Medical debt emerges as a $433 billion-dollar issue for 100 million consumers

This year marks the 12th anniversary of an important consumer protection that sprang as a response to millions of foreclosures and the resulting Great Recession. Today, just as then, all consumers need assurances that whether purchasing goods or services, they pay a fair price. For the first time in our nation’s history, a federal agency’s sole role became dedicated to consumers’ financial protection.  

Since its creation, the Consumer Financial Protection Bureau (CFPB) has honored its mission by returning a cumulative total of $17.5 billion to 200 million consumers who have been harmed by violations of federal consumer financial protection law. Its Victim Relief Fund administers the return of hard-earned monies to consumers via cancelled debts, reduced principal, and other transactions.    

A second use of this same fund underwrites costs for consumer education and financial literacy outreach with two distinct constituencies: economically vulnerable consumers who want to improve their approach to money management, and recent veterans who are transitioning from service member to veteran life, as well as military widows and widowers.  

One-on-one financial coaching helps consumers learn how to manage their money more effectively and achieve their financial goals. While gaining key insights on ways to distinguish between useful financial products and frauds, consumers of different cultural, ethnic, racial, and other backgrounds become alert to scams targeted to urban and rural communities.  

Each day the CFPB receives an average of 3,000 complaints. Additionally, the agency reports that 50 million consumers have accessed its web-based Ask CFPB database for answers to hundreds of common financial questions.   

But despite these measurable and successful efforts, many of the same organizations that opposed CFPB’s creation over a decade ago have since shifted their goals to weakening the agency in a variety of ways. Recent court filings continue to question whether the agency meets constitutional muster, while others seek to change the agency’s current independent financial status to annual Congressional appropriations. Opponents also want to change the agency’s leadership from a single director to a multi-member commission, curtail the number of businesses subject to its scrutiny, and more.  

In response to these renewed anti-consumer efforts, an 84-member coalition representing civil rights, unions, consumer advocates, antitrust and general public interest groups at the local, state and national levels sent a strong statement of support for CFPB to key committee leaders in the U.S. House and the Senate.   

“Americans see an agency responsibly undertaking the job given to it by Congress: making consumer financial markets fairer and more transparent, putting money back in the pockets of wronged consumers, and policing rules of the road that make the financial system work better for responsible businesses and consumers alike”, wrote the advocates.  

“It has required lenders who break the law to return billions of dollars directly to individuals trying to make ends meet; it is establishing a more level playing field in crucial areas of the market; and it is doing so in an accountable and transparent fashion,” the advocates continued.  

One emerging area of concern for consumers and CFPB is medical debt that impacts over 100 million Americans — accounting for a staggering $433.2 billion of out-of-pocket expenses, according to CFPB.  

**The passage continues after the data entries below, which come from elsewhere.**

(** * Salary per hour per branch: the daily ETL script

    A shallow embedding of
    [python_scripts/etl_daily_calculate_salary_per_hour_per_branch.py]:
    the [TimesheetEmployeeProcessor] methods and the script's stages, over
    a small model of the pandas frames they transform.

    Numbers are exact rationals ([Qc]); float rounding error is outside
    the model.  A missing value (NaN, NaT, an empty CSV field) is the
    absence of the cell from its row. *)

From Stdlib Require Import ZArith QArith Qcanon Qround Lqa.
From stdpp Require Import base option numbers list sorting strings pretty gmap.

(** ** Cells, rows and frames *)

(** A cell of a frame: a number, or [None] for NaN/NaT. *)
Definition cell : Type := option Qc.

(** A row maps the names of its non-missing columns to their values. *)
Notation Row := (gmap string Qc).

(** A frame: the header and the rows in index order.  The index label of
    a row is its position (frames are read by [pd.read_csv], whose labels
    are unique, and no method below reuses a label). *)
Record DataFrame := { columns : list string; rows : list Row }.

Definition set_cell (c : string) (v : cell) (r : Row) : Row :=
  match v with Some q => <[c := q]> r | None => delete c r end.

(** [df[c] = f(row)]: assigns a column, appending it to the header when new. *)
Definition assign (c : string) (f : Row → cell) (df : DataFrame) : DataFrame :=
  {| columns := if decide (c ∈ columns df) then columns df else columns df ++ [c];
     rows := (λ r, set_cell c (f r) r) <$> rows df |}.

(** ** Errors *)

Inductive error := KeyError (name : string) | ValueError (msg : string).

Inductive result (A : Type) := Ok (a : A) | Raise (e : error).
Arguments Ok {A} a.
Arguments Raise {A} e.

#[global] Instance result_ret : MRet result := @Ok.
#[global] Instance result_bind : MBind result :=
  λ A B f m, match m with Ok a => f a | Raise e => Raise e end.

(** [df[c]] on a frame without column [c] raises [KeyError]. *)
Definition require (cs : list string) (df : DataFrame) : result unit :=
  match filter (λ c, c ∉ columns df) cs with
  | [] => Ok ()
  | c :: _ => Raise (KeyError c)
  end.

(** ** Numbers *)

Definition num (z : Z) : Qc := Qc_of_Z z.

(** [np.rint]: round to the nearest integer, halves to even. *)
Definition rint (q : Qc) : Z :=
  let f := Qfloor q in
  match ((q - num f) ?= Q2Qc (1 # 2))%Qc with
  | Lt => f
  | Gt => (f + 1)%Z
  | Eq => if Z.even f then f else (f + 1)%Z
  end.

(** [np.round(q, 2)]. *)
Definition round2 (q : Qc) : Qc := (num (rint (q * num 100)) / num 100)%Qc.

(** Comparisons with a missing operand are false, as in pandas. *)
Definition cell_le (a b : cell) : bool :=
  match a, b with Some x, Some y => bool_decide (x ≤ y)%Qc | _, _ => false end.
Definition cell_gt (a b : cell) : bool :=
  match a, b with Some x, Some y => bool_decide (y < x)%Qc | _, _ => false end.
Definition cell_eq0 (a : cell) : bool :=
  match a with Some x => bool_decide (x = 0%Qc) | None => false end.

Definition cell_sub (a b : cell) : cell :=
  match a, b with Some x, Some y => Some (x - y)%Qc | _, _ => None end.

(** Series division.  A zero divisor gives inf or NaN in pandas, neither of
    which is a number: both are the missing cell here. *)
Definition cell_div (a b : cell) : cell :=
  match a, b with
  | Some x, Some y => if decide (y = 0%Qc) then None else Some (x / y)%Qc
  | _, _ => None
  end.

“Poor medical billing and collection practices can result in patients delaying or declining needed medical care while they struggle to cope with the financial consequences of the debt burden placed upon them, even when that debt burden derives from predatory pricing, faulty, inaccurate billing, or insurance company runarounds,” noted Rohit Chopra, CFPB’s Director, in a July 11 hearing on Capitol Hill. “In fact, consumers report that errors in medical billing and insurance payment are common. Among those with medical debt, more than four in ten say they received an inaccurate bill, and nearly seven in ten say they were asked to pay a bill that should have been covered by insurance.”  

“While medical payment products can offer an enticing promise of cost savings, convenient payment plans and administrative ease for medical providers, our research indicates that in many cases, patients who use these products end up worse off…Our research shows that these payment products have less favorable terms than other general credit products and can land patients with significant amounts of deferred interest. Indeed, over a three-year period, patients paid $1 billion in deferred interest on medical credit cards. This deferred interest isn’t something that’s fair or transparent — people can find themselves hit with large and unexpected interest costs even when they’ve been making payments on the bill all along,” added Chopra.   

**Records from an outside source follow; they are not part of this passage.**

(** * TeamText front end: the chat view and the admin page

    A shallow embedding of [frontend/src/TextChat.js] and of
    [frontend/src/AdminPage.js], with the properties of the message store,
    the hide timers, the progress value, the socket handlers and what is
    displayed, and of the participant poll, the settings form and the
    selection of a participant.

    The file has two parts.  Part I holds the definitions: the fragment of
    JavaScript the components use ([Js], [Double]), the insertion-ordered
    [Map] ([JsMap]), the chat view ([Message], [TextChat]), what React
    renders of it ([React], [ChatRender]), the admin page ([AdminPage],
    [AdminControls]), the vocabulary of the
    properties ([Store], [View], [Timers], [Requests]) and sample views and
    pages ([Examples], [AdminExamples], [MoreExamples], [PageExamples]).
    Part II holds the lemmas and the theorems. *)

From stdpp Require Import base strings gmap list.
From Stdlib Require Import Ascii String ZArith QArith SpecFloat.

Set Warnings "-register-all".

(* ===================================================================== *)
(** * Part I: the model                                                   *)
(* ===================================================================== *)

(** ** The JavaScript fragment *)

Module Js.

(** Strings.  A string is the sequence of its UTF-16 code units, which is
    what [===], [trim] and [length] see. *)
Definition code_unit : Type := N.

Definition js_string : Type := list code_unit.

(** A string literal of the source; the literals of the components are
    ASCII, one code unit per character. *)
Definition lit (s : string) : js_string :=
  List.map N_of_ascii (list_ascii_of_string s).

Coercion lit : string >-> js_string.
Arguments lit : simpl never.

Fixpoint string_eqb (x y : js_string) : bool :=
  match x, y with
  | [], [] => true
  | c :: x', d :: y' => N.eqb c d && string_eqb x' y'
  | _, _ => false
  end.

(** Numbers.  A number is a rational or an infinity: the instants of
    [Date.now()] and the ids the components make are integers, and what
    [JSON.parse] reads is a finite number or, for a literal too large for a
    double, an infinity.  The two zeros are not told apart ([===], [Map]
    keys and [Boolean] do not), and [NaN] is made by none of the code below
    nor by [JSON.parse].  The arithmetic of the progress value is done on
    doubles, in [Double]. *)
Inductive Number : Type :=
| Finite (q : Q)
| Infinity (negative : bool).

Definition number_eqb (x y : Number) : bool :=
  match x, y with
  | Finite a, Finite b => Qeq_bool a b
  | Infinity s, Infinity s' => Bool.eqb s s'
  | _, _ => false
  end.

(** Values.  An array or an object carries the reference the host gave it,
    since [===] and [Map] keys compare those by identity. *)
Inductive JsValue : Type :=
| JsUndefined
| JsNull
| JsBool (b : bool)
| JsNumber (x : Number)
| JsString (s : js_string)
| JsArray (ref : positive) (elems : list JsValue)
| JsObject (ref : positive) (props : gmap string JsValue).

(** An integer as a JavaScript number: what [Date.now()] returns. *)
Definition JsInt (z : Z) : JsValue := JsNumber (Finite (inject_Z z)).

(** [Boolean(v)], the test behind [if], [!], [&&], [||] and [filter(Boolean)]. *)
Definition truthy (v : JsValue) : bool :=
  match v with
  | JsUndefined | JsNull => false
  | JsBool b => b
  | JsNumber (Finite q) => negb (Qeq_bool q 0)
  | JsNumber (Infinity _) => true
  | JsString s => negb (string_eqb s "")
  | JsArray _ _ | JsObject _ _ => true
  end.

(** [a || b]: the left operand when it is truthy, the right one otherwise. *)
Definition js_or (a b : JsValue) : JsValue := if truthy a then a else b.

(** [a === b]. *)
Definition strict_equals (a b : JsValue) : bool :=
  match a, b with
  | JsUndefined, JsUndefined => true
  | JsNull, JsNull => true
  | JsBool x, JsBool y => Bool.eqb x y
  | JsNumber x, JsNumber y => number_eqb x y
  | JsString x, JsString y => string_eqb x y
  | JsArray r _, JsArray r' _ => Pos.eqb r r'
  | JsObject r _, JsObject r' _ => Pos.eqb r r'
  | _, _ => false
  end.

(** The key comparison of [Map]: it differs from [===] on [NaN] only. *)
Definition same_value_zero (a b : JsValue) : bool := strict_equals a b.

(** What a [throw] carries, as far as the components tell errors apart;
    [InvalidChild] is the error of React's renderer for a child it cannot
    render. *)
Inductive JsError : Type :=
| SyntaxError
| TypeError
| HttpError (status : nat)
| NetworkError
| InvalidChild.

(** The outcome of evaluating code that may throw. *)
Inductive completion (A : Type) : Type :=
| Normal (a : A)
| Throw (e : JsError).
Arguments Normal {A} a.
Arguments Throw {A} e.

#[export] Instance completion_ret : MRet completion := fun A a => Normal a.
#[export] Instance completion_bind : MBind completion := fun A B f c =>
  match c with
  | Normal a => f a
  | Throw e => Throw e
  end.

(** [try { body } catch (e) { handler(e) }]. *)
Definition try_catch {A} (body : completion A) (handler : JsError -> A) : A :=
  match body with
  | Normal a => a
  | Throw e => handler e
  end.

(** [v.k] for the property names the components read ([sender], [id],
    [text], [user_id], [player_name], [connected], [messages_sent]): none is
    a property of a primitive's or an array's prototype, so only an object
    may hold one, and reading any property of [null] or [undefined] throws. *)
Definition get (v : JsValue) (k : string) : completion JsValue :=
  match v with
  | JsUndefined | JsNull => Throw TypeError
  | JsObject _ props => Normal (default JsUndefined (props !! k))
  | _ => Normal JsUndefined
  end.

(** The white space and the line terminators [trim] strips: tab, line
    feed, vertical tab, form feed, carriage return, space, no-break space,
    U+1680, U+2000 to U+200A, U+2028, U+2029, U+202F, U+205F, U+3000 and
    U+FEFF.  Each is one code unit. *)
Definition is_white_space (c : code_unit) : bool :=
  existsb (N.eqb c) [9; 10; 11; 12; 13; 32; 160; 5760; 8232; 8233; 8239; 8287; 12288; 65279]%N
  || (N.leb 8192 c && N.leb c 8202).

Fixpoint trimStart (s : js_string) : js_string :=
  match s with
  | [] => []
  | c :: s' => if is_white_space c then trimStart s' else s
  end.

Fixpoint trimEnd (s : js_string) : js_string :=
  match s with
  | [] => []
  | c :: s' =>
      match trimEnd s' with
      | [] => if is_white_space c then [] else [c]
      | r => c :: r
      end
  end.

(** [s.trim()]. *)
Definition trim (s : js_string) : js_string := trimEnd (trimStart s).

Fixpoint all_white_space (s : js_string) : bool :=
  match s with
  | [] => true
  | c :: s' => is_white_space c && all_white_space s'
  end.

End Js.

(** ** Doubles

    The arithmetic the components do on numbers, the progress percentage
    of line 127, is that of IEEE 754 binary64, rounding to nearest, ties to
    even. *)

Module Double.

Definition prec : Z := 53.
Definition emax : Z := 1024.

Definition t : Type := spec_float.

(** An integer as a double: the integer itself up to 2^53 in magnitude,
    which every instant of [Date.now()] and every difference of two of them
    is. *)
Definition of_Z (z : Z) : t := binary_normalize prec emax z 0 false.

Definition zero : t := S754_zero false.

(** [x / y] and [x * y]. *)
Definition div (x y : t) : t := SFdiv prec emax x y.
Definition mul (x y : t) : t := SFmul prec emax x y.

(** [x < y]. *)
Definition ltb (x y : t) : bool := SFltb x y.

(** [Math.min(x, y)]: [NaN] when either is, and [-0] below [+0]. *)
Definition min (x y : t) : t :=
  match SFcompare x y with
  | None => S754_nan
  | Some Lt => x
  | Some Gt => y
  | Some Eq =>
      match y with
      | S754_zero true => y
      | _ => x
      end
  end.

End Double.

(** ** [Map], insertion ordered, keyed by JavaScript values *)

Module JsMap.
Import Js.

Definition t (V : Type) : Type := list (JsValue * V).

Definition empty {V} : t V := [].

Definition has {V} (k : JsValue) (m : t V) : bool :=
  existsb (fun kv => same_value_zero (fst kv) k) m.

(** [m.set(k, v)]: a present key keeps its place, a new one goes last. *)
Definition set {V} (k : JsValue) (v : V) (m : t V) : t V :=
  if has k m
  then List.map (fun kv => if same_value_zero (fst kv) k then (fst kv, v) else kv) m
  else m ++ [(k, v)].

Definition delete {V} (k : JsValue) (m : t V) : t V :=
  List.filter (fun kv => negb (same_value_zero (fst kv) k)) m.

Definition values {V} (m : t V) : list V := List.map snd m.

End JsMap.

(** ** The chat view, [TextChat.js] *)

(** A message of the store: [{ id, sender, text, visible }].  The local
    messages are made without a [visible] property: [None]. *)
Module Message.
Import Js.

Record t : Type := mk {
  id : JsValue;
  sender : JsValue;
  text : JsValue;
  visible : option bool;
}.

(** [m.visible] in a condition. *)
Definition is_visible (m : t) : bool :=
  match visible m with
  | Some b => b
  | None => false
  end.

(** [{ ...msg, visible: false }]. *)
Definition hide (msg : t) : t :=
  {| id := id msg; sender := sender msg; text := text msg; visible := Some false |}.

End Message.

Module TextChat.
Import Js.

Definition MESSAGE_VISIBLE_TIME_MS : Z := 5000.

(** The literal ['teamtext-bot']. *)
Definition BOT : JsValue := JsString "teamtext-bot".

(** An entry of [visibleTimers]: [{ tid, start }]. *)
Record TimerEntry : Type := mkTimer {
  tid : nat;
  start : Z;
}.

(** [WebSocket.readyState]. *)
Inductive ReadyState : Type := CONNECTING | OPEN | CLOSING | CLOSED.

(** The object [send] serializes and hands to [ws.send]. *)
Record Frame : Type := mkFrame {
  frame_id : JsValue;
  frame_sender : JsValue;
  frame_text : JsValue;
}.

Inductive Level : Type := debug | warn.

(** The component with what it holds of the host.
    - [messages], [loadingValue], [text]: the three [useState] cells;
      [messages_identity] counts the arrays [setMessages] stored, which is
      what the dependency list [[messages]] compares;
    - [visibleTimers], [wsRef]: the refs ([wsRef] says that [wsRef.current]
      is the socket rather than [null]);
    - [socket]: the ready state of the socket the effect made, [None] when
      the constructor threw;
    - [timeouts]: the host's pending [setTimeout] callbacks, each with the
      [m.id] its closure holds; [interval]: the pending [setInterval];
      [next_handle]: the next handle either call returns;
    - [sent]: the frames [ws.send] accepted; [console]: the log;
    - [mounted]: React drops the state updates of an unmounted component;
    - [player_name]: the global [window.player_name]. *)
Record State : Type := mkState {
  messages : list Message.t;
  messages_identity : nat;
  loadingValue : Double.t;
  text : js_string;
  visibleTimers : JsMap.t TimerEntry;
  wsRef : bool;
  socket : option ReadyState;
  timeouts : gmap nat JsValue;
  interval : option nat;
  next_handle : nat;
  sent : list Frame;
  console : list (Level * string);
  mounted : bool;
  player_name : JsValue;
}.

For the Center for Responsible Lending (CRL), a nonprofit, non-partisan research and policy advocacy organization that called for CFPB’s creation, and continues to defend the embattled agency, the key difference between the CFPB and its opposition is akin to the difference between right and wrong.  

“The Bureau curbs worst practices, punishes repeat offenders, and creates a stable regulatory environment for consumer finance,” wrote CRL to a subcommittee of the House Financial Services Committee. “Inversely, those who stand to benefit from neutering the CFPB peddle in worst practices, break the law repeatedly, and seek to exploit an inconsistent regulatory environment with unsafe products and services.”